**Assignment**: Print this span of the material below exactly: the line with "Record cancels (m", the line with "cancels_from (j : nat)", and every line between them, but nothing else.

....................

(** ** Cancelling a startup *)
Definition cancel_attempt (m : string) (a : attempt) : attempt :=
  {| work := work a; chain := match chain a with Racing => ToCatch (BackendStartupCancellationError m) | y => y end; cancelled := true |}.
Record cancels (m : string) (w : World) (l : list attempt) : Prop := {
  cancels_from (j : nat) b : l !! j = Some b -> exists z, attempts w !! j = Some z /\ (b = z \/ b = cancel_attempt m z);
  cancels_to (j : nat) z : attempts w !! j = Some z -> exists b, l !! j = Some b /\ (b = z \/ b = cancel_attempt m z);
  cancels_current (i : nat) b : startupCancellation (service w) = Some i -> l !! i = Some b -> cancelled b = true;
}.
Lemma cancel_current_spec m w : exists l, cancel_current m w = on_attempts (fun _ => l) w /\ cancels m w l.
Proof.
  unfold cancel_current, cancel. destruct (startupCancellation (service w)) as [i|] eqn:Hs.
  2:{ exists (attempts w). split; [by destruct w|]. split; [eauto..|by rewrite Hs]. }
  destruct (attempts w !! i) as [a|] eqn:Ha.
  2:{ exists (attempts w). split; [by destruct w|]. split; [eauto..|rewrite Hs; intros ? ? [= <-]; by rewrite Ha]. }
  destruct (cancelled a) eqn:Hc.
  { exists (attempts w). split; [by destruct w|]. split; [eauto..|rewrite Hs; intros ? b [= <-]; rewrite Ha; congruence]. }
  exists (alter (cancel_attempt m) i (attempts w)). split; [unfold settle_race, on_attempts; cbn; f_equal; by rewrite alter_alter|]. split.
  - intros j b (z & Hz & [[-> ->]|[_ ->]])%alter_lookup; eauto.
  - intros j z Hz. destruct (decide (j = i)) as [->|Hne]; [rewrite list_lookup_alter_eq|rewrite list_lookup_alter_ne by done]; rewrite Hz; eauto.
  - rewrite Hs. intros j b [= <-] (z & _ & [[_ ->]|[Hn _]])%alter_lookup; done.
Qed.
Lemma cancelled_over m a : over (cancel_attempt m a) <-> over a.
Proof. unfold over. cbn. destruct (chain a); naive_solver. Qed.
Lemma cancelled_settled m a : chain (cancel_attempt m a) <> Racing.
Proof. cbn. by destruct (chain a). Qed.
Lemma cancelled_holds m a c : holds c a -> holds c (cancel_attempt m a).
Proof. intros [H|[H H']]; [left; cbn; by rewrite H|by right]. Qed.
(** What does not depend on the service: work, and what startups hold. *)
Lemma cancels_work m w l i a : inv w -> cancels m w l -> l !! i = Some a -> at_work a -> chain a <> Racing -> cancelled a = true.
Proof. intros Hi Hl Ha Hat Hr. destruct (cancels_from _ _ _ Hl i a Ha) as (z & Hz & [->| ->]); [by eapply inv_work|done]. Qed.
Lemma cancels_held m w l c : cancels m w l -> (exists i a, attempts w !! i = Some a /\ holds c a) -> exists i a, l !! i = Some a /\ holds c a.
Proof.
  intros Hl (i & a & Ha & Hh). destruct (cancels_to _ _ _ Hl i a Ha) as (b & Hb & [->| ->]); exists i; eauto using cancelled_holds.
Qed.
Lemma inv_shutdown_startup w i m : inv w -> startup (service w) = Some i -> connection (service w) = None ->
  inv (on_service (fun s => with_state Idle (consecutiveFailures s) (with_startup None None s)) (cancel_current m w)).
Proof.
  intros Hi Hs Hn. destruct (cancel_current_spec m w) as (l & -> & Hl). pose proof (fun i a => cancels_work m w l i a Hi Hl) as Hw. inv_split Hi; [exact Hw| |done| |].
  - intros Hlate c Hc. destruct (Hacc Hlate c Hc) as [|[|[|Hh]]]; unfold accounted; cbn; [tauto..|]. do 3 right. by eapply cancels_held.
  - intros Hlate Hd. specialize (Hlive Hlate Hd). destruct (live_startup _ _ _ Hlive i Hs Hn) as (Hx & _ & a & Ha & _ & Hcan).
    split; cbn; rewrite ?Hn; [done|done| |done| |].
    + intros j b Hb _. destruct (cancels_from _ _ _ Hl j b Hb) as (z & Hz & [->| ->]); [|right; split; [done|apply cancelled_settled]].
      destruct (decide (j = i)) as [->|Hne]; [|eapply live_rest; [done..|congruence]].
      pose proof (cancels_current _ _ _ Hl i z Hx Hb). congruence.
    + pose proof (live_shutdown _ _ _ Hlive) as Hsh. rewrite Hn in Hsh. done.
    + split; [done|]. by intros [t ?].
  - split; cbn; [apply Hfail|done].
Qed.
Lemma inv_shutdown w : inv w -> inv (shutdown w).
Proof.
  intros Hi. unfold shutdown. destruct (shutdownPromise (service w)) eqn:Hp; [done|].
  destruct (connection (service w)) as [c|] eqn:Hn; [|destruct (startup (service w)) eqn:Hs; [by eapply inv_shutdown_startup|done]].
  inv_split Hi; [done|done|done| |by destruct Hfail].
  intros Hl Hd. destruct (Hlive Hl Hd) as [H1 H2 H3 H4 H5 H6]. rewrite Hp in H5. split; cbn; [done..| |done]. rewrite H5. split; eauto.
Qed.
Lemma inv_dispose w : inv w -> inv (dispose w).
Proof.
  intros Hi. unfold dispose. destruct (cancel_current_spec "backend service disposed" (on_service (with_shutdown (shutdownPromise (service w)) true) w)) as (l & -> & Hl).
  assert (Hl' : cancels "backend service disposed" w l) by (by destruct Hl).
  pose proof (fun i a => cancels_work _ w l i a Hi Hl') as Hw.
  cbn [service on_service on_attempts connection with_startup clearConnectionTerminationSubscription stopHeartbeat with_heartbeat with_connection with_shutdown].
  destruct (connection (service w)) as [d|] eqn:Hn; (inv_split Hi; [exact Hw| |done|done|by destruct Hfail]);
    intros Hlate c Hc; destruct (Hacc Hlate c Hc) as [Hcon|[|[|Hh]]]; unfold accounted; cbn; try (do 3 right; by eapply cancels_held).
  - right; left. apply elem_of_app. right. apply list_elem_of_singleton. congruence.
  - right; left. apply elem_of_app. by left.
  - tauto.
  - congruence.
  - tauto.
  - tauto.
Qed.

....................

**Response to the task**:
Record cancels (m : string) (w : World) (l : list attempt) : Prop := {
  cancels_from (j : nat) b : l !! j = Some b -> exists z, attempts w !! j = Some z /\ (b = z \/ b = cancel_attempt m z);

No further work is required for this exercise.